(* ===== verification/ConnectorBase.v ===== *)
(** * Connectors: the shared parts (connector/source_connector.go, registry.go, webhook_verify.go)

    The data connectors exchange with the engine, the registry, webhook signatures,
    and the document iterators, whose code is repeated in every connector with two
    versions of [Next]. Both are proved once, for any source of pages. *)

From Stdlib Require Import Ascii.
From S2P Require Import Prelude GoFloat GoString GoText Calendar GoTime Effects AuditIntegrity Json.

Module Connector.

Record ConnectorConfig := {
  Name : string; TenantID : string; SourceID : string; Settings : gmap string json; Credentials : blob
}.

Record Namespace := { ns_ID : string; ns_Name : string; Kind : string; ns_Metadata : gmap string string }.

Record DocumentRef := { NamespaceID : string; ID : string; ETag : string; UpdatedAt : Time }.
Definition no_ref : DocumentRef := {| NamespaceID := ""; ID := ""; ETag := ""; UpdatedAt := 0 |}.

#[export] Instance DocumentRef_eq : EqDecision DocumentRef.
Proof. solve_decision. Defined.

Record Document := {
  Ref : DocumentRef; MIMEType : string; Title : string; Author : string; Size : Z;
  CreatedAt : Time; d_UpdatedAt : Time; Metadata : gmap string string; Content : string
}.

Record ListOpts := { PageSize : Z; PageToken : string; Since : Time }.

Inductive ChangeKind := ChangeUnknown | ChangeUpserted | ChangeDeleted.
Record DocumentChange := { ch_Kind : ChangeKind; ch_Ref : DocumentRef }.

#[export] Instance ChangeKind_eq : EqDecision ChangeKind.
Proof. solve_decision. Defined.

▶ _TASK STATEMENT_:
Where does "Require" occur in the data? Copy each line that has it.

▶ _RESPONSE FOR THIS EXERCISE_:
From Stdlib Require Import Ascii.
From S2P Require Import Prelude GoFloat GoString GoText Calendar GoTime Effects AuditIntegrity Json.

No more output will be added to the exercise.